→ **LISTED RECORDS**
(** X9.  When the candidates bear pairwise distinct names, none is lost:
    the entries of the final map and the missing statements together are
    as many as the candidates. *)
Theorem resolved_and_missing_account_for_all (maxRun : Z) :
  NoDup (map varName zs) ->
  OMap.size (statements (resolved zs maxRun))
  + length (missingStatements zs (resolved zs maxRun)) = length zs.
Proof.
  intros Hnd. set (st := resolved zs maxRun).
  assert (Hr : reachable zs st) by apply resolved_reachable.
  set (inMap := fun c : ZodSchema => OMap.has (statements st) (varName c)).
  assert (Hsame : length (filter inMap zs) = OMap.size (statements st)).
  { assert (H1 : length (map varName (filter inMap zs))
                 <= length (OMap.keys (statements st))).
    { apply NoDup_incl_length; [now apply NoDup_names_filter|].
      intros k Hk. apply in_map_iff in Hk. destruct Hk as (c & <- & Hc).
      apply filter_In in Hc. now apply OMapFacts.has_In. }
    assert (H2 : length (OMap.keys (statements st))
                 <= length (map varName (filter inMap zs))).
    { apply NoDup_incl_length; [now apply (reachable_NoDup zs)|].
      intros k Hk. apply OMapFacts.has_In in Hk.
      destruct (reachable_keys zs st k Hr Hk) as (c & Hc & <-).
      apply in_map, filter_In. now split. }
    unfold OMap.keys, OMap.size in *. rewrite !length_map in *. lia. }
  rewrite <- Hsame. unfold missingStatements. fold st.
  apply (filter_split_length inMap zs).
Qed.

(** X10.  When no candidate lists its own name, nothing is rewritten:
    the import set stays empty, [hasCircularDependencies] is false, and
    every entry of the final map carries the statement of a candidate as
    the per-declaration compiler gave it. *)
Theorem no_self_reference_no_rewriting
    (maxRun : Z) (getSchemaName : string -> string) (print : Stmt -> string) :
  (forall c, In c zs -> ~ In (varName c) (dependencies c)) ->
  typeImports (resolved zs maxRun) = [] /\
  hasCircularDependencies (generateFrom zs maxRun getSchemaName print) = false /\
  forall k r, In (k, r) (statements (resolved zs maxRun)) ->
    exists c, In c zs /\ varName c = k /\
              resolvedTypeName r = typeName c /\ value r = statement c.
Proof.
  intros Hnone.
  assert (Hplain : forall c, In c zs -> isCircular c = false).
  { intros c Hc. destruct (isCircular c) eqn:E; [|reflexivity].
    apply includes_In in E. now apply Hnone in E. }
  assert (Hempty : typeImports (resolved zs maxRun) = []).
  { destruct (typeImports (resolved zs maxRun)) as [|t ts] eqn:E; [reflexivity|].
    assert (Ht : In t (typeImports (resolved zs maxRun))) by (rewrite E; now left).
    apply resolved_typeImports in Ht. destruct Ht as (c & (s & Hin & _ & Hcirc) & _).
    apply callsFrom_In in Hin. rewrite (Hplain c Hin) in Hcirc. discriminate. }
  split; [exact Hempty|]. split; [simpl; now rewrite Hempty|].
  intros k r Hin.
  destruct (reachable_provenance zs _ k r (resolved_reachable zs maxRun) Hin)
    as (c & Hc & Hname & Hentry & _).
  exists c. subst r. unfold entryOf. rewrite (Hplain c Hc). now repeat split.
Qed.

End Blocked.

Section DependencyOrdered.
Context `{Collaborators}.

Lemma fold_in_order (l pre : list ZodSchema) (st : State) :
  NoDup (map varName (pre ++ l)) ->
  OMap.keys (statements st) = map varName pre ->
  (forall pre' c post d,
     l = (pre' ++ c :: post)%list -> In d (dependencies c) -> d <> varName c ->
     In d (map varName (pre ++ pre'))) ->
  OMap.keys (statements (fold_left resolveOne l st)) = map varName (pre ++ l).
Proof.
  revert pre st. induction l as [|c l IH]; intros pre st Hnd Hkeys Hord; simpl.
  - now rewrite app_nil_r.
  - assert (Hel : eligible st c = true).
    { apply eligible_spec. intros d Hd Hne. apply OMapFacts.has_In.
      rewrite Hkeys. specialize (Hord [] c l d eq_refl Hd Hne).
      now rewrite app_nil_r in Hord. }
    assert (Hnew : OMap.has (statements st) (varName c) = false).
    { apply OMapFacts.has_false_In. rewrite Hkeys. intros Hin.
      rewrite map_app in Hnd. simpl in Hnd. apply NoDup_remove_2 in Hnd.
      apply Hnd. apply in_or_app. now left. }
    replace (pre ++ c :: l)%list with ((pre ++ [c]) ++ l)%list
      by (rewrite <- app_assoc; reflexivity).
    apply IH.
    + now rewrite <- app_assoc.
    + rewrite resolveOne_keys, Hel, Hnew, Hkeys. simpl.
      now rewrite map_app.
    + intros pre' x post d Heq Hd Hne. rewrite <- app_assoc. simpl.
      apply (Hord (c :: pre') x post d); [now rewrite Heq | assumption | assumption].
Qed.
(** ** The status table *)

(** A status that is no case label of the switch takes its default arm. *)
Lemma switch_default (st : Z) :
  ~ In st HttpResponse.mapped ->
  HttpResponse.toStatusString_switch st = "<unknown-status>".
Proof.
  intros Hst.
  assert (Hb : existsb (Z.eqb st) HttpResponse.mapped = false).
  { destruct (existsb (Z.eqb st) HttpResponse.mapped) eqn:E; [|reflexivity].
    exfalso. apply Hst.
    apply existsb_exists in E. destruct E as (x & Hx & Hxe).
    apply Z.eqb_eq in Hxe. now subst. }
  clear Hst.
  destruct st as [|p|p]; try reflexivity.
  do 10 (destruct p as [p|p|]; try reflexivity; try discriminate Hb).
Qed.

(** Every case label has a phrase of its own. *)
Lemma switch_mapped (st : Z) :
  In st HttpResponse.mapped ->
  HttpResponse.toStatusString_switch st <> "<unknown-status>".
Proof.
  intros Hst.
  repeat (destruct Hst as [<-|Hst]; [discriminate|]).
  contradiction.
Qed.

(** Below 2^31 the cast to [int] keeps the value, and [std::to_string]
    prints it without a sign. *)
Lemma to_string_int_small (st : Z) :
  0 <= st < 2 ^ 31 ->
  to_string_int (static_cast_int st) = decimal st.
Proof.
  intros Hst.
  unfold static_cast_int.
  change (2 ^ 32) with 4294967296 in *.
  change (2 ^ 31) with 2147483648 in *.
  rewrite Z.mod_small by lia.
  destruct (Z.ltb_spec st 2147483648) as [_|Hge]; [|lia].
  destruct st as [|p|p]; [reflexivity | reflexivity | lia].
Qed.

→ **TASK DESCRIPTION**
Wherever the word "Lemma" turns up in a line of the listing, that line counts; report the total as a lone number.

→ **YOUR RESPONSE**
4